Skerne is a village in the East Riding of Yorkshire, England. It forms part of the civil parish of Skerne and Wansford. The village is situated  to the south of the River Hull and the Driffield Canal. It is approximately  south-east from Driffield and 2 miles north-east from Hutton Cranswick.

Skerne Grade I listed Anglican church is dedicated to St Leonard. The church is substantially Norman, particularly the nave, chancel and south doorway. The north aisle is 13th-century. The Perpendicular tower is ashlar faced.

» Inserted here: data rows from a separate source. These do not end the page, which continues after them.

Lemma restore_valid clock c w scope gens o d w' :
  engine_reachable clock c w -> restore clock scope gens w = ((o, d), w') ->
  restored clock scope gens o d w w' \/
  eg_fences w'.1 = eg_fences w.1 /\ av_stage (dc_authority d) = AuthorityStage.None.
Proof.
  intros Hw E. pose proof (ei_holds _ _ (engine_reachable_inv clock c w Hw)) as Hh.
  assert ((eg_opened w.1 = false \/ scope_valid scope = false \/ is_complete gens = false) \/
    eg_opened w.1 = true /\ scope_valid scope = true /\ is_complete gens = true) as [Hr | (Ho & Hs & Hg)]
    by (destruct (eg_opened w.1), (scope_valid scope), (is_complete gens); intuition).
  - right. destruct (restore_refused clock scope gens w Hr) as (o0 & d0 & w0 & E0 & H1 & H2).
    rewrite E in E0. injection E0 as -> -> ->. by split.
  - left. pose proof (restore_spec clock scope gens w Hh Ho Hs Hg) as He. by rewrite E in He.
Qed.

(** The evidence that lifts a fence: a healthy diagnosis with the policy's minima. *)
Definition positive_evidence (p : FencePolicy) (d : Decision) : Prop :=
  dc_outcome d = Ok /\ dc_classification d = Classification.Healthy /\
  restore_min_sources p <= n_success_sources (dc_census d) /\
  restore_min_incarnations p <= success_incarnations (dc_census d) /\
  restore_min_successes p <= success_attempts (dc_census d).

Lemma verdict_positive diag p vo reason :
  restoration_verdict diag p = (vo, true, reason) ->
  vo = Ok /\ classification diag = Classification.Healthy /\
  restore_min_sources p <= n_success_sources (census diag) /\
  restore_min_incarnations p <= success_incarnations (census diag) /\
  restore_min_successes p <= success_attempts (census diag).
Proof.
  unfold restoration_verdict. destruct (_ || _) eqn:E; [by destruct (d_outcome diag) |].
  destruct (Z.ltb_spec (n_success_sources (census diag)) (restore_min_sources p)); [done |].
  destruct (Z.ltb_spec (success_incarnations (census diag)) (restore_min_incarnations p)); [done |].
  destruct (Z.ltb_spec (success_attempts (census diag)) (restore_min_successes p)); [done |].
  intros [= <- _]. bool_prop. by split_and!.
Qed.

(** C11: a fence is lifted only on positive evidence and behind its record: a fence that was
    open, unexpired and of the asked generations when [restore] began and is closed when it
    ends is of the asked subject, is durably revoked, and the decision found the subject
    healthy with the minimum of sources, incarnations and successes; and a restoration comes
    out authorized only with that evidence, with no fence left open for the subject, and
    with its decision committed. *)
Theorem restore_lifts_on_evidence clock c w scope gens o d w' :
  engine_reachable clock c w -> restore clock scope gens w = ((o, d), w') ->
  (forall id x x', find_fence id (eg_fences w.1) = Some x -> is_open x = true ->
     past_expiry (clock (eg_ticks w.1)) x = false -> fi_gens (fr_intent x) = gens ->
     find_fence id (eg_fences w'.1) = Some x' -> is_open x' = false ->
     fi_scope (fr_intent x) = scope /\ positive_evidence (eg_policy w.1) d /\
     exists f, durable_fence (eg_store w'.1) id = Some f /\ fp_lifecycle f = FenceLifecycle.Revoked) /\
  (av_stage (dc_authority d) = AuthorityStage.Authorization ->
     positive_evidence (eg_policy w.1) d /\ open_for scope (eg_fences w'.1) = None /\
     exists t dk, commit_decision d (t, dk) = (Ok, (eg_store w'.1, w'.2))).
Proof.
  intros Hw E. destruct (restore_valid clock c w scope gens o d w' Hw E) as [Hr | [Hf Hs]].
  2:{ split; [| congruence]. intros id x x' Hx Ho _ _. rewrite Hf. congruence. }
  destruct Hr as [(n & Hd) _ _ Hl]. revert Hd. cbv zeta. generalize (classify (MkRequest scope gens (clock n)
    (Some (eg_policy w.1)) (evidence_for scope (eg_ledger w.1)))). intros diag Hd.
  destruct (restoration_verdict diag (eg_policy w.1)) as [[vo authorized] reason] eqn:Ev.
  destruct Hd as (_ & Hcore & Hno & Hau). injection Hcore as _ C2 _ _ C5 C6 _ _ _ _.
  assert (authorized = true -> positive_evidence (eg_policy w.1) d) as Hpos.
  { intros ->. apply verdict_positive in Ev as (-> & P2 & P3 & P4 & P5). unfold positive_evidence. rewrite C2, C5, C6. by split_and!. }
  split; [| intros Hst; destruct (Hau Hst) as (Ha & Hn & Hc); by split_and!; [apply Hpos | |]].
  intros id x x' Hx Ho He Hg Hx' Ho'.
  assert (find_fence id (revalidate (clock (eg_ticks w.1)) gens (eg_fences w.1)).2 = Some x) as Hx1.
  { unfold revalidate, find_fence in *. rewrite run_sweep_eq. cbn [snd records_]. rewrite map_find_values, Hx. cbn.
    unfold swept. by rewrite (proj2 (revalidation_None _ _ x)) by (intros _; by split). }
  destruct (Hl id x x' Hx1 Ho Hx' Ho') as (L1 & f & L2 & L3 & _). split; [exact L1 |]. split; [| by exists f].
  destruct authorized; [by apply Hpos |]. rewrite (Hno eq_refl) in Hx'. congruence.
Qed.

Example restore_lifts_on_evidence_witness :
  exists o d w', restore fx_late fx_scope fx_gens fx_recovering = ((o, d), w') /\
    positive_evidence default_policy d /\ open_for fx_scope (eg_fences fx_recovering.1) <> None /\
    open_for fx_scope (eg_fences w'.1) = None.
Proof.
  destruct (restore fx_late fx_scope fx_gens fx_recovering) as [[o d] w'] eqn:E. exists o, d, w'.
  assert (av_stage (dc_authority d) = AuthorityStage.Authorization) as Hs.
  { change d with ((o, d), w').1.2. rewrite <- E. vm_compute. reflexivity. }
  destruct (restore_lifts_on_evidence fx_late fx_engine_config fx_recovering fx_scope fx_gens o d w'
    fx_recovering_reachable E) as [_ H]. destruct (H Hs) as (H1 & H2 & _).
  split; [reflexivity |]. split; [| split; [vm_compute; discriminate | exact H2]].
  replace (eg_policy fx_recovering.1) with default_policy in H1 by (vm_compute; reflexivity). exact H1.
Defined.

(** ** Localization end to end *)

Lemma publish_result found d w o d' w' :
  localize_publish found d w = ((o, d'), w') -> dc_localization d' = found.1.2 /\ (o = Ok <-> found.1.1 = Ok).
Proof.
  destruct found as [[bo result] failed]. unfold localize_publish, mbind, EngineM_bind, get_engine, count, update. cbn [fst snd].
  destruct (is_affirmative bo) eqn:Eb; cbn [negb].
  - apply is_affirmative_Ok in Eb as ->. cbv zeta. set (d1 := identify _).
    assert (dc_localization d1 = result) as Hd by reflexivity.
    destruct (dc_id d1 != dc_id d); [destruct (engine_commit d1 _) as [o1 w1] |]; intros [= <- <- <-]; by split.
  - intros [= <- <- <-]. apply is_affirmative_false in Eb. split; [reflexivity | done].
Qed.

(** C10: what is published as a localization is one: when [localize] answers [Ok] and its
    decision carries a resolved or ambiguous localization, the elements meet every failed
    probe, avoid every hop that a successful probe crossed, and no smaller set of hops does
    both, whatever the engine's history. *)
Theorem published_localization_minimum clock c scope gens hop_count probes w d w' :
  in_u32 hop_count -> Forall (fun p => 0 <= p_begin p) probes ->
  in_u64 (max_localization_search_nodes (ec_policy c)) -> in_u32 (max_localization_solutions (ec_policy c)) ->
  engine_reachable clock c w -> engine_localize clock scope gens hop_count probes w = ((Ok, d), w') ->
  LocalizerSpec.decided (status (dc_localization d)) ->
  explains_probes hop_count probes (elements (dc_localization d)) /\
  forall E, explains_probes hop_count probes E -> (length (elements (dc_localization d)) <= length E)%nat.
Proof.
  intros Hn Hp Hb Hm Hw El Hd. unfold engine_localize, mbind, EngineM_bind, get_engine in El.
  destruct (evaluate clock scope gens w) as [[eo d0] w0] eqn:Ee. cbn [fst snd] in El.
  apply publish_result in El as [Hl Ho]. rewrite Hl in Hd |- *. destruct Ho as [Ho _]. specialize (Ho eq_refl).
  destruct (engine_reachable_inv clock c w Hw) as [_ Hpw Hh _].
  assert (eg_policy w0.1 = ec_policy c) as Hpol.
  { rewrite <- Hpw. pose proof (kept_evaluate clock scope gens w Hh) as [_ Hc _]. rewrite Ee in Hc. apply Hc. }
  rewrite Hpol in Ho, Hd |- *. unfold localize_search in Ho, Hd |- *.
  destruct (build_localization_input hop_count probes _ _) as [[bo why] | i] eqn:Ei; [by destruct Hd |].
  destruct (rep_valid _); cbn [fst snd] in *; [| by destruct Hd].
  pose proof (built_ok _ _ _ _ _ Hn Hb Hm Ei) as Hok.
  assert (0 <= hop_count) as H0 by (unfold in_u in Hn; lia).
  destruct (built_explains _ _ _ _ _ H0 Hp Ei) as [_ Hx].
  destruct (localize_answered i Hok Hd) as [[[Hex _] Hmin] _ _ _ _].
  split; [by apply Hx |]. intros E HE. by apply Hmin, Hx.
Qed.

Definition fx_probes : list HopProbe := [MkProbe 0 2 true; MkProbe 1 4 false; MkProbe 3 6 false].

Example published_localization_minimum_witness :
  exists d w', engine_localize fx_clock fx_scope fx_gens 6 fx_probes fx_failing = ((Ok, d), w') /\
    elements (dc_localization d) = [3] /\ explains_probes 6 fx_probes [3].
Proof.
  assert (let '((o, d), w') := engine_localize fx_clock fx_scope fx_gens 6 fx_probes fx_failing in
    o = Ok /\ status (dc_localization d) = LocalizationStatus.Resolved /\ elements (dc_localization d) = [3]) as H0
    by (vm_compute; repeat split).
  destruct (engine_localize fx_clock fx_scope fx_gens 6 fx_probes fx_failing) as [[o d] w'] eqn:E. exists d, w'.
  destruct H0 as (-> & Hs & He).
  split; [reflexivity |]. split; [exact He |].
  destruct (published_localization_minimum fx_clock fx_engine_config fx_scope fx_gens 6 fx_probes fx_failing d w'
    ltac:(vm_compute; split; [discriminate | reflexivity]) ltac:(repeat constructor; vm_compute; discriminate)
    ltac:(vm_compute; split; [discriminate | reflexivity]) ltac:(vm_compute; split; [discriminate | reflexivity])
    fx_failing_reachable E) as [H _]; [by left |]. rewrite He in H. exact H.
Defined.

(** A decision whose record never became durable still carries authority: when the
    commit of the decision fails, the intent is withdrawn but the stage falls back to
    [Authorization], which counts as positive and binds under the running incarnation. *)
Theorem undurable_decision_binds :
  let '((o, d), w') := evaluate fx_clock fx_scope fx_gens fx_faulty in
  es_decisions_committed (eg_stats w'.1) = 0 /\ es_decision_commit_failures (eg_stats w'.1) = 1 /\
  dc_has_intent d = false /\ av_stage (dc_authority d) = AuthorityStage.Authorization /\
  is_binding_at (dc_authority d) fx_gens (boot_ (eg_store w'.1)) (incarnation_ (eg_store w'.1)) fx_now = true.
Proof. vm_compute. repeat split. Qed.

Three interior effigies, possibly, according to Pevsner, 12th- or 13th-century, are opposite the church door: a cross-legged knight holding a small shield, a woman shown within a quatrefoil, and between these a baby.

In 1823 Skerne inhabitants numbered 251. Occupations included eleven farmers, a tailor, a flax dresser who was also a corn miller, and the landlord of the Board public house.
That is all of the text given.